Il existe plusieurs types de luciférines, qui ont besoin de différentes luciférases pour réagir. On distingue donc :
- La luciférine bactérienne constituée d’une flavine (molécule organique) mononucléotide réduite (FNMH2) et d’un aldéhyde aliphatique.
- La luciférine des Dinophytes, qui est un dérivé de la chlorophylle.
- La luciférine de Cyprinidés appelée varuline, que l’on trouve dans certains Ostracodes (Crustacés dont le corps est entièrement enfermé dans la carapace) et poissons des profondeurs.
- La coelentérazine, trouvée chez certains poissons, calamars et petits crustacés.
La bioluminescence est également possible sans réaction chimique, avec les systèmes préchargés. L'émission lumineuse est provoquée par abaissement du pH ou par un afflux d'ions calcium. C'est le cas chez les méduses.

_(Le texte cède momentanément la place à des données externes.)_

(* ===== verification/Callstack.v ===== *)
(** The call stack feature (lib/feature_callstack.c, lib/scoped_tracepoint.c):
    the calls of a program, opened and closed like brackets, are reported as
    events with their durations.

    The reference is a list of open calls; it has no stack in memory, no
    timeline buffer in memory and no feature object. *)
From S2P Require Import Prelude Alloc BaseTypes Bag HashMap Memory Stack Events Listeners Registry Timeline Features.

#[local] Open Scope Z_scope.

(** HT_EVENT(event)->timestamp. *)
Fixpoint event_timestamp (v : cval) : option Z :=
  match v with
  | VEvent _ timestamp _ => Some timestamp
  | VStruct (v :: _) => event_timestamp v
  | _ => None
  end.

(** event->duration = ..., event->thread_id = ... for the
    HT_CallstackBaseEvent an event starts with. *)
Fixpoint set_call (duration thread_id : Z) (v : cval) : cval :=
  match v with
  | VStruct [VEvent k ts id; VScalar _; VScalar _] => VStruct [VEvent k ts id; VScalar duration; VScalar thread_id]
  | VStruct (v :: vs) => VStruct (set_call duration thread_id v :: vs)
  | v => v
  end.

Definition set_contents {V} (c : list V) (st : HT_Stack V) : HT_Stack V :=
  Stack (sizes_stack st) (sdata st) c (ssize st) (smin_capacity st) (scapacity st).

Section callstack.
  Context `{Malloc} `{Platform} {E : Type} `{Host E}.
  (** What the fields of an event hold before they are set. *)
  Context (garbage : Z).
  Implicit Types (s : sys (fenv E)) (t : HT_Timeline).

(** The error of ht_stack_push is ignored. *)
Definition ht_feature_callstack_start t (event : cval) : ST (sys (fenv E)) () :=
  f ← HT_FeatureCallstack_from_timeline t;
  event ← ht_timeline_init_event t event;
  stack ← load_callstack f;
  ks ← gets klasses;
  size ← some_or_undef (klass_size ks event);
  '(_, stack) ← zoom (ht_stack_push Indet stack (object_cells event size));
  store_callstack f stack.
Lemma fcs_rep_insert which k q l m s s' t es strs0 p f M1 M2 L r :
  fcs_rep s t es strs0 p f M1 M2 L r ->
  frame (map_ptrs (map_of which f)) (map_ptrs m) (blocks (sheap s)) (blocks (sheap s')) ->
  holds m (<[k := q]> (held_by which M1 M2)) (blocks (sheap s')) ->
  q <> NULL -> c_strings (senv s) !! q = Some l -> Z.of_nat (length l) < 2 ^ 62 ->
  mutexes s' = mutexes s -> containers s' = containers s -> klasses s' = klasses s -> registry s' = registry s ->
  current_identifier s' = current_identifier s -> senv s' = set_cached_strings <[p := set_map which m f]> (senv s) ->
  fcs_rep s' t es strs0 p (set_map which m f) (insert1 which k q M1) (insert2 which k q M2) L (n_insert which k l r) /\
  fcs_step p f L (set_map which m f) L s s'.
Proof.
  intros R Hfr Hm Hqn Hq Hl Em Ec Ek Er Ei Ee.
  pose proof R as [[TR He Hn] Hslot Hp Hobj Hd Hs Hnd Hlive Hlock Hap Hcont Hstr Hsl Hso Hco Hv1 Hv2 E1 E2 Hk].
  rewrite (fcs_owned_split which) in Hnd, Hlive. apply NoDup_app in Hnd as (_&Hdisj&HndK). apply Forall_app in Hlive as [_ HliveK].
  set (K := fcs_rest which p f L) in *.
  assert (HF : Forall (fun x => is_Some (blocks (sheap s) !! x) /\ x ∉ map_ptrs (map_of which f)) K).
  { rewrite Forall_forall in HliveK |- *. intros x Hx. split; [by apply HliveK|]. intros Hx'. by apply (Hdisj x). }
  assert (Hkeep : forall x, x ∈ K -> (x ∉ map_ptrs m) /\ blocks (sheap s') !! x = blocks (sheap s) !! x).
  { intros x Hx. rewrite Forall_forall in HF. destruct (HF x Hx). by apply (proj1 Hfr). }
  assert (Hother : forall M, holds (other_map which f) M (blocks (sheap s)) -> holds (other_map which f) M (blocks (sheap s'))).
  { intros M Ho. eapply holds_frame; [exact Ho|]. intros x Hx. apply Hkeep. unfold K, fcs_rest. rewrite elem_of_cons, !elem_of_app. tauto. }
  assert (Hframe : frame (fcs_owned p f L) (fcs_owned p (set_map which m f) L) (blocks (sheap s)) (blocks (sheap s'))).
  { rewrite (fcs_owned_split which), fcs_owned_set. fold K. rewrite !(Permutation_app_comm _ K). by apply frame_keep. }
  assert (Elock : fcs_lock (set_map which m f) = fcs_lock f) by (by destruct which).
  split; [|split; rewrite ?Ee; try done; simpl; by rewrite delete_insert_eq].
  assert (Hckeep : forall c x, containers s !! tlisteners t = Some c -> x ∈ cont_ptrs (tlisteners t) c ->
    (x ∉ fcs_owned p (set_map which m f) L) /\ blocks (sheap s') !! x = blocks (sheap s) !! x).
  { by eapply (cont_keep s t es). }
  assert (Hskeep : forall x, is_Some (c_strings (senv s) !! x) -> (x ∉ map_ptrs m) /\ is_Some (blocks (sheap s') !! x)).
  { intros x Hx. destruct (decide (x ∈ map_ptrs (map_of which f))) as [Hin|Hin].
    - rewrite Hso in Hx; [by destruct Hx|]. unfold fcs_maps. rewrite elem_of_cons, !elem_of_app. destruct which; simpl in Hin; tauto.
    - destruct (proj1 Hfr x Hin (Hsl x Hx)) as [? Ex]. rewrite Ex. auto. }
  assert (Hval : valid_names (c_strings (senv s)) (<[k := q]> (held_by which M1 M2))).
  { apply map_Forall_insert_2; [split; [done|eauto]|]. by destruct which. }
  assert (Hnames : names_at (c_strings (senv s)) (<[k := q]> (held_by which M1 M2)) =
    <[k := l]> (names_at (c_strings (senv s)) (held_by which M1 M2))).
  { unfold names_at. rewrite fmap_insert. unfold label_at at 1. by rewrite Hq. }
  split; unfold lock_is in *; rewrite ?Em, ?Ec, ?Ek, ?Ee, ?Elock; simpl; try done.
  - split; [|rewrite Ee; by destruct which|rewrite Ei; by destruct which].
    assert (n_buf (n_insert which k l r) = n_buf r) as -> by (by destruct which).
    eapply tl_ready_move; [done|done|done| |exact TR]. intros c x Hc Hx. by apply (Hckeep c x).
  - apply lookup_insert_eq.
  - destruct which; [by apply Hother|done].
  - destruct which; [done|by apply Hother].
  - rewrite fcs_owned_set. apply NoDup_app. split_and!; [by eapply holds_nodup| |done]. intros x Hx Hx'. by apply (Hkeep x Hx').
  - rewrite fcs_owned_set. apply Forall_app. split; [apply Forall_forall; intros x; by eapply holds_live|].
    rewrite Forall_forall in HliveK |- *. intros x Hx. destruct (Hkeep x Hx) as [_ ->]. by apply HliveK.
  - intros c x Hc Hx. by apply (Hckeep c x).
  - intros x Hx. by apply Hskeep.
  - intros x Hx. destruct (c_strings (senv s) !! x) as [y|] eqn:Ey; [|done]. exfalso.
    destruct (Hskeep x) as [Hxm _]; [by rewrite Ey|]. assert (c_strings (senv s) !! x = None) as Ex; [|by rewrite Ey in Ex].
    apply Hso. unfold lock_ptrs, fcs_maps in *. rewrite elem_of_cons, !elem_of_app in *. destruct which; simpl in *; tauto.
  - by destruct which.
  - by destruct which.
  - destruct which; simpl in *; [by rewrite Hnames, E1|done].
  - destruct which; simpl in *; [done|by rewrite Hnames, E2].
Qed.

Lemma n_push_maps ks es ser cap r kl :
  n_static (n_push ks es ser cap r kl) = n_static r /\ n_dynamic (n_push ks es ser cap r kl) = n_dynamic r.
Proof. apply (foldl_push_maps ks es ser cap [kl]). Qed.

Lemma n_insert_id which k l r :
  match which with static_map => n_static r | dynamic_map => n_dynamic r end !! k = Some l -> n_insert which k l r = r.
Proof. intros Hk. destruct r, which; simpl in *; unfold n_set_static, n_set_dynamic; simpl; by rewrite insert_id. Qed.

(** The lookup of a number in the reference. *)
Lemma fcs_lookup which k s t es strs0 p f M1 M2 L r :
  fcs_rep s t es strs0 p f M1 M2 L r ->
  match which with static_map => n_static r | dynamic_map => n_dynamic r end !! k =
    label_at (c_strings (senv s)) <$> held_by which M1 M2 !! k.
Proof. intros R. destruct which; simpl; rewrite ?(fr_static _ _ _ _ _ _ _ _ _ _ R), ?(fr_dynamic _ _ _ _ _ _ _ _ _ _ R); apply lookup_fmap. Qed.
(* ===== verification/TcpClient.v ===== *)
(** * The TCP client stream

    client_utils/tcp_client_stream.cpp: the bytes of a trace that arrive over
    a socket.  A thread of the stream receives chunks and queues them, the
    thread of the protocol reader takes them out; they share the queue, a
    mutex and a condition variable.

    - The operations on the queue ([_pop_if_used], [take_byte], [take_data])
      and the calls that read a queue to its end ([tcp_read_byte],
      [tcp_read_data]), which are another [Stream] of the parser;
    - the two threads, and a third one that calls stop(), as a step function
      whose steps are the accesses to the shared state ([exec]); everything
      that can be reached is [reachable];
    - what the calls return does not depend on the interleaving
      ([calls_refine_queue]), bytes that are there are handed out
      ([bytes_are_delivered]), and the end of the connection can be missed
      ([end_can_be_missed]). *)

From stdpp Require Import relations.
From S2P Require Import Prelude Alloc BaseTypes Parser.

#[local] Open Scope nat_scope.

(** ** The queue of chunks *)

(** [_datas]: every chunk with the number of bytes that were read. *)
Abbreviation chunk := (nat * bytes)%type.
Abbreviation chunks := (list chunk).

(** Whether char is signed on the client's machine. *)
Class CharType := { char_is_signed : bool }.

(** [int b = c] for a char [c] with the bits of the byte [b]. *)
Definition char_int `{CharType} (b : Z) : Z := (if char_is_signed && (128 <=? b) then b - 256 else b)%Z.

Definition _pop_if_used (datas : chunks) : chunks :=
  match datas with
  | (first, buffer) :: datas' => if decide (length buffer = first) then datas' else datas
  | [] => []
  end.

(** The rest of read_byte, after a successful wait; [None]: outside the
    queue or the vector. *)
Definition take_byte (datas : chunks) : option (Z * chunks) :=
  match datas with
  | (first, buffer) :: datas' =>
    b ← buffer !! first;
    Some (b, _pop_if_used ((S first, buffer) :: datas'))
  | [] => None
  end.

(** The rest of an iteration of read_data, after a successful wait: the bytes
    that are copied. *)
Definition take_data (size : nat) (datas : chunks) : option (bytes * chunks) :=
  match datas with
  | (first, buffer) :: datas' =>
    if decide (first < length buffer) then
      let bytes_count := min size (length buffer - first) in
      Some (take bytes_count (drop first buffer), _pop_if_used ((first + bytes_count, buffer) :: datas'))
    else None
  | [] => None
  end.

(** The bytes that are still to be read. *)
Definition unread (datas : chunks) : bytes := concat ((fun c => drop c.1 c.2) <$> datas).

Definition queue_ok (datas : chunks) : Prop := Forall (fun c => c.1 < length c.2) datas.

Lemma unread_cons c datas : unread (c :: datas) = drop c.1 c.2 ++ unread datas.
Proof. done. Qed.

Lemma unread_app l l' : unread (l ++ l') = unread l ++ unread l'.
Proof. unfold unread. by rewrite fmap_app, concat_app. Qed.

Lemma unread_pos datas : queue_ok datas -> datas <> [] -> 0 < length (unread datas).
Proof.
  intros Hq Hn. destruct datas as [|c datas]; [done|]. apply Forall_cons in Hq as [Hc _].
  rewrite unread_cons, length_app, length_drop. lia.
Qed.

Lemma unread_nil datas : queue_ok datas -> unread datas = [] -> datas = [].
Proof.
  intros Hq Hn. destruct datas as [|c datas]; [done|]. assert (c :: datas <> []) as Hc by done.
  pose proof (unread_pos _ Hq Hc). rewrite Hn in H. simpl in H. lia.
Qed.

Lemma pop_ok first buffer datas :
  first <= length buffer -> queue_ok datas ->
  queue_ok (_pop_if_used ((first, buffer) :: datas)) /\
  unread (_pop_if_used ((first, buffer) :: datas)) = drop first buffer ++ unread datas.
Proof.
  intros Hf Hq. simpl. destruct (decide (length buffer = first)) as [<-|Hn].
  - by rewrite drop_all.
  - split; [|done]. apply Forall_cons. split; [simpl; lia|done].
Qed.

Lemma take_byte_spec datas :
  queue_ok datas -> datas <> [] ->
  exists b datas', take_byte datas = Some (b, datas') /\ queue_ok datas' /\ unread datas = b :: unread datas'.
Proof.
  intros Hq Hn. destruct datas as [|[first buffer] datas]; [done|]. apply Forall_cons in Hq as [Hc Hq]. simpl in Hc.
  destruct (lookup_lt_is_Some_2 _ _ Hc) as [b Hb]. destruct (pop_ok (S first) buffer datas) as [Ho Hu]; [lia|done|].
  cbn [take_byte]. rewrite Hb. eexists _, _. split; [done|]. split; [done|].
  rewrite Hu, unread_cons. cbn [fst snd]. by rewrite (drop_S _ _ _ Hb).
Qed.

(** An iteration copies something, up to what was asked for. *)
Lemma take_data_spec size datas :
  queue_ok datas -> datas <> [] ->
  exists l datas', take_data size datas = Some (l, datas') /\ queue_ok datas' /\ unread datas = l ++ unread datas' /\
    length l <= size /\ (0 < size -> 0 < length l).
Proof.
  intros Hq Hn. destruct datas as [|[first buffer] datas]; [done|]. apply Forall_cons in Hq as [Hc Hq]. simpl in Hc.
  cbn [take_data]. destruct (decide _); [|lia]. set (n := min size (length buffer - first)).
  destruct (pop_ok (first + n) buffer datas) as [Ho Hu]; [lia|done|].
  eexists _, _. split; [done|]. split; [done|]. rewrite Hu, unread_cons, length_take, length_drop. cbn [fst snd].
  rewrite app_assoc, <- drop_drop, take_drop. split; [done|]. lia.
Qed.

(** ** The calls on a connection that is closed *)

(** Nothing is added to the queue any more, so that the wait returns at once:
    true when there is a chunk. *)
Definition tcp_read_byte `{CharType} (datas : chunks) : Z * chunks :=
  match take_byte datas with
  | Some (b, datas') => (char_int b, datas')
  | None => ((-1)%Z, datas)
  end.

(** do ... while (size != 0), with [acc] in the caller's buffer. *)
Fixpoint read_data_loop (fuel size : nat) (acc : bytes) (datas : chunks) : option bytes * chunks :=
  match fuel with
  | 0 => (None, datas)
  | S fuel =>
    match take_data size datas with
    | None => (None, datas)
    | Some (l, datas') =>
      let size := size - length l in
      if decide (size <> 0) then read_data_loop fuel size (acc ++ l) datas' else (Some (acc ++ l), datas')
    end
  end.

(** An iteration that is not the last one copies a byte at least. *)
Definition tcp_read_data (size : nat) (datas : chunks) : option bytes * chunks := read_data_loop (S size) size [] datas.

2.2 Structure des organes lumineux
Il faut savoir qu'il existe une très grande variété d'organes luminescents, au fonctionnement assez différent. Certains animaux ont des organes qui n’interviennent qu’une fois la lumière produite, d’autres animaux ont des organes à l’origine de cette création de lumière. Aujourd’hui, tous les types d’organes lumineux n’ont pas encore été découverts. Nous allons seulement étudier les principaux.
On distingue deux sortes d’organes bioluminescents :
- Les premiers sont des organes composés de glandes, spécialisés dans l’élaboration des produits nécessaires à bioluminescence, dans leur stockage et éventuellement dans le contrôle de leur réaction. Ce premier type d’organes peut encore être divisé en deux classes, ceux qui créent une bioluminescence extra-glandulaire et ceux d’une bioluminescence intra-glandulaire.
- Les seconds organes contiennent de nombreuses bactéries qui sont responsables de la bioluminescence.
A. La bioluminescence extra-glandulaire
Dans ce type de bioluminescence, les organes comportent des glandes, soit unicellulaires soit pluricellulaires, qui sont repérables dans des zones bien localisées. Dans ces glandes, on trouve des cellules qui produisent les composés nécessaires à la bioluminescence. Avant l'émission lumineuse, ces composés, jusque-là séparés selon leur nature dans des compartiments différents, s’échappent dans le milieu extérieur, c'est-à-dire l’eau de mer, et forment un mucus. Par exemple, lorsque le Lamellibranche Pholas dactylus est perturbé, les produits de sécrétion accumulés dans ses cellules glandulaires sont mélangés, en présence d’eau et forment alors le mucus lumineux.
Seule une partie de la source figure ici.